В этот же момент опять послышался отдалённый звук сирены. Далеко в небе показались самолёты. Глаза Антошевского наполнились тревогой. Он смотрел на своего друга, как будто бы их обоих вели на расстрел.

– Ты испугался? Не бойся. Ты прошёл уже не одну войну. Похоже, началась очередная, – сказал Миша без каких-либо эмоций.

– Не может этого быть, – Саша неожиданно обмяк.

– Ну же, товарищ полковник, взбодритесь. Это ты у нас герой: два «Красных знамени» и один орден Ленина. Тебе полагается командовать нами, а нам – подчиняться. Или ты полагаешься на Макса?

– Ты не понимаешь. Я сейчас… Я другой… Я не смогу. Во время гражданской я сражался против отца. Будучи из дворян, я бился против монархистов, за власть свободных людей. Мне было нечего терять, а в таком положении легко быть храбрым. Но сейчас я имею сына, он проходит этап взросления. Я не хочу его оставить одного в этом мире. Надо ему обо всём рассказывать, отвечать на вопросы.

– Во-первых, Борис никогда не останется один. Мы – друзья, и твой сын – не просто человек с улицы для меня. Боря для меня, как родной. Не забывай что, ты сам мне его передал, когда уезжал в Испанию. Я был для него, как второй отец, он мне доверяет. Крепись, Саша. Сейчас не время для слабости. Мы же кадровые военные и даем пример всем окружающим. Поедем в военкомат на машине Максима. Я изучил дорогу, пока ехали сюда. Спросим, что происходит, и если…– Михаил вздыхает и продолжает. – И если это война, то надо отправить семьи как можно дальше. Их надо эвакуировать из больших городов. Фашисты всегда бомбят крупные города. Пошли.

Оба мужчины вошли в дом. Михаил надел свои чистые, блестящие сапоги – предмет зависти и обожания не только сослуживцев, но и многих дам. Они тихо, чтобы не разбудить детей и женщин, вышли из дома, чтобы не поднимать ненужной тревоги. Александр завел машину и, обращаясь к Михаилу, произнес:

– Надо узнать, что происходит. Мы поедем в ближайший военкомат, а здесь надо кого-то разбудить. Пусть Максим и Федор будут здесь дежурить. Не исключено, что сюда могут выслать вестового за нами.

***

Пока Александр прогревал машину, Миша пошел будить друзей. Помня свою прошлую счастливую жизнь, он хотел дать еще немного семейного счастья Максу. Поэтому в первую очередь пришел в комнату, где спал Федор с семьей. Лилит с мамой спали вместе. Фёдор, как зачастую бывало, перебрал с алкоголем и спал в совершенно безобразном виде на тахте.

Войдя в комнату, Миша почувствовал на себе внимание. Обернувшись в сторону женщин, спавших на одной кровати, он увидел красивые глаза, почти не моргая смотревшие на него. Такой пристальный взгляд бывал у его отца, когда тот оценивал Мишу и придумывал наказание для него. Михаилу стало не по себе от этой, как ему показалось, немой угрозы. Он даже не обратил внимания, что Гаянэ лежала почти нагой. Приложив указательный палец к губам, она встала и тихо подошла к нему. Её черные армянские кудряшки красиво спускались на плечи и далее обрамляли груди.

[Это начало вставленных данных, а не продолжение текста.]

(* ===== verification/Watch.v ===== *)
(** * Watch streams

    Models [build_stream] and the resume of [stream_watch] of [src/http/watch.rs].
    A stream walks the topics of its session, drains each in pages of [diff], and
    emits frames whose id is the cursor map of the session at that moment; a client
    that reconnects presents the id of the last frame it received, and the session
    cursors are lowered to it.  The page is that of [diff]: by [Broadcast] the
    frames of a page are its serialized records.  The topics change between two
    reads, so a run takes the world that each read sees.  The id is written as
    base64 of JSON by third-party code and is kept here as the cursor map itself.

    [watch_resume_exact]: over any number of dropped connections a client that
    resumes from its last id receives each record once, in order, and misses none
    that was deliverable when the stream passed it.  The samples give the three
    ways out of it: a resume without an id, a second stream on the session, and a
    topic that was recreated. *)

From stdpp Require Import base gmap list strings sorting list_numbers.
From S2P Require Import Prelude Types Eviction TopicIndex QueueProjection TopicState TopicLog Diff.

(** The cursor map of a session. *)
Abbreviation Cursors := (gmap string Z).

(** The part of [WatchCreateRequest] that a read uses. *)
Record WatchRequest := mkWatch {
  wq_node : option NodeFilter;
  wq_limit : Z;
  wq_max_batch_bytes : Z;
  wq_include_meta : bool;
  wq_include_tags : bool
}.

Definition watch_request (rq : WatchRequest) (from_seq : Z) : DiffRequest :=
  mkDiffRequest from_seq (wq_limit rq) (wq_node rq) (wq_include_tags rq) (wq_include_meta rq)
    (wq_max_batch_bytes rq).

(** The rewind of [stream_watch]: never past the cursors of the session. *)
Definition rewind (cursors : Cursors) (id : Cursors) : Cursors :=
  map_imap (λ b cur, Some (match id !! b with Some seq => Z.min cur seq | None => cur end)) cursors.

Section watch.
Context {V : Type} `{!JsonNull V}.
Implicit Types (b : TopicState V).

Inductive WatchEvent :=
  | EvTombstone (name : string) (reason : TombstoneReason) (gap_from gap_to earliest_seq head_seq : Z)
  | EvRecord (name : string) (from_seq head_seq to_seq : Z) (records : list (RecordOut V))
  | EvCaughtUp (name : string) (head_seq : Z)
  | EvTopicDeleted (name : string)
  | EvShutdown.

Миша стоял, как вкопанный. Стоял, боялся надвигавшегося большого чувства, боялся и горел внутри. Он хотел бы убежать, но ватные ноги не слушались. Почувствовав его, Гаянэ быстро подняла с пола и одела ночнушку, невесомыми шагами приблизившись к Михаилу.

– Пойдем, всё будет хорошо. Обещаю, – шепотом произнесли ее красивые губы.

Забыв о спящей дочери и упившемся муже, Гаянэ взяла Мишу за руку и увлекла его за собой. Её маленькая и мягкая ладонь утонула в очень сильной и большой руке прокурора, на которой было несколько шрамов и мозолей. Осторожно крадучись, они поднялись по лестнице. Он шёл, сгорая от стыда, но… шёл. Она – жена его друга, один из выдающихся советских врачей-неврологов, на которой счёту было много научных работ. А он? А он – никто, просто скучный и одинокий военный прокурор без семьи и надежды на семью в будущем. Несмотря на ранее время, в комнате было светло, как днем. Гаянэ закрыла окна и сняла ночнушку.